Unfortunately, an inability to communicate effectively can have a profoundly negative impact on all aspects of your life, from the operating table to the kitchen table.

The good news is, improving those communication skills is well-within your ability, even if you’re well into your surgical career.

Here’s how to get started…

1.    Practice and Summon your Courage

It’s one thing to be fearless in the operating room—you were trained for that—but speaking your mind is different, whether you’re a naturally shy person or whether you have been burned by speaking up before. Start by acknowledging internally that it’s important for you to speak up. Then, seek out opportunities for challenging conversations with a peer, spouse, friend, or superior. Get mentally prepared by thinking about what you want to say, and why. After you’ve practiced a few times in your head, summon some courage and go say what you want to say!

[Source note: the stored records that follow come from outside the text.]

(** ** Skipping a value: [ignore_value] *)

(** One member of an object being skipped: the key, the colon, and the
    value, skipped by [skip]. *)
Definition skip_member (skip : list byte -> result (list byte) JsonError) (inp : list byte)
  : result (list byte) JsonError :=
  match skip_ws inp with
  | x22 :: r =>
      r1 <- ignore_str r ;;
      match skip_ws r1 with
      | ":"%byte :: r2 => skip r2
      | [] => Err (Syntax EofWhileParsingObject)
      | _ => Err (Syntax ExpectedColon)
      end
  | [] => Err (Syntax EofWhileParsingObject)
  | _ => Err (Syntax KeyMustBeAString)
  end.

(** [Deserializer::ignore_value] keeps a stack of the open arrays and
    objects; here the stack is the recursion.  [skip_elems] and
    [skip_members] are its loop after a value inside an array or an
    object.  Every call consumes input, so [length inp + 1] is enough fuel
    ([skip_value_fuel]); the case of no fuel is never reached. *)
Fixpoint skip_value (fuel : nat) (inp : list byte) : result (list byte) JsonError :=
  match fuel with
  | O => Err (Syntax EofWhileParsingValue)
  | S f =>
      match skip_ws inp with
      | [] => Err (Syntax EofWhileParsingValue)
      | "n"%byte :: r => parse_ident (String.list_byte_of_string "ull") r
      | "t"%byte :: r => parse_ident (String.list_byte_of_string "rue") r
      | "f"%byte :: r => parse_ident (String.list_byte_of_string "alse") r
      | "-"%byte :: r => ignore_integer r
      | x22 :: r => ignore_str r
      | "["%byte :: r =>
          match skip_ws r with
          | "]"%byte :: r' => Ok r'
          | [] => Err (Syntax EofWhileParsingList)
          | _ => r1 <- skip_value f r ;; skip_elems f r1
          end
      | "{"%byte :: r =>
          match skip_ws r with
          | "}"%byte :: r' => Ok r'
          | [] => Err (Syntax EofWhileParsingObject)
          | _ => r1 <- skip_member (skip_value f) r ;; skip_members f r1
          end
      | c :: r => if is_digit c then ignore_integer (c :: r) else Err (Syntax ExpectedSomeValue)
      end
  end
with skip_elems (fuel : nat) (inp : list byte) : result (list byte) JsonError :=
  match fuel with
  | O => Err (Syntax EofWhileParsingList)
  | S f =>
      match skip_ws inp with
      | ","%byte :: r => r1 <- skip_value f r ;; skip_elems f r1
      | "]"%byte :: r => Ok r
      | [] => Err (Syntax EofWhileParsingList)
      | _ => Err (Syntax ExpectedListCommaOrEnd)
      end
  end
with skip_members (fuel : nat) (inp : list byte) : result (list byte) JsonError :=
  match fuel with
  | O => Err (Syntax EofWhileParsingObject)
  | S f =>
      match skip_ws inp with
      | ","%byte :: r => r1 <- skip_member (skip_value f) r ;; skip_members f r1
      | "}"%byte :: r => Ok r
      | [] => Err (Syntax EofWhileParsingObject)
      | _ => Err (Syntax ExpectedObjectCommaOrEnd)
      end
  end.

2.    Adopt a Positive Attitude

If you want your words to stick, bring the right attitude to the conversation. Getting the listener to see things your way means abandoning frustration, anger, and annoyance—you need to let positivity lead the way. Adopt a positive mindset, and you’ll be far more likely of influencing the other party.

3.    Encourage a “Give and Take”

Conversation is conversation—it isn’t a monologue. It’s a give and take between two people. Ask the other person about their thoughts on the topic at hand. Draw them in. Invite them to be part of the solution. Don’t talk at them, engage them. You’ll have a better experience and a more effective outcome.

4.    Try to be Less Threatening

Surgeons have a nasty habit of inadvertently coming across as menacing and stubborn. When communicating with others, be aware of your presence and try to adopt a less-threatening approach. Lower your voice, smile when appropriate, and sit down so you’re eye-to-eye with the other person.

5.    Make Mutual Understanding the Goal

The goal of any conversation should be mutual understanding. To that end, summarize the other person’s point of view and the proposed solution. Then, ask if they have any questions about your point of view, and offer to clarify anything they don’t understand. There is no better place to leave a conversation than in a place of mutual understanding.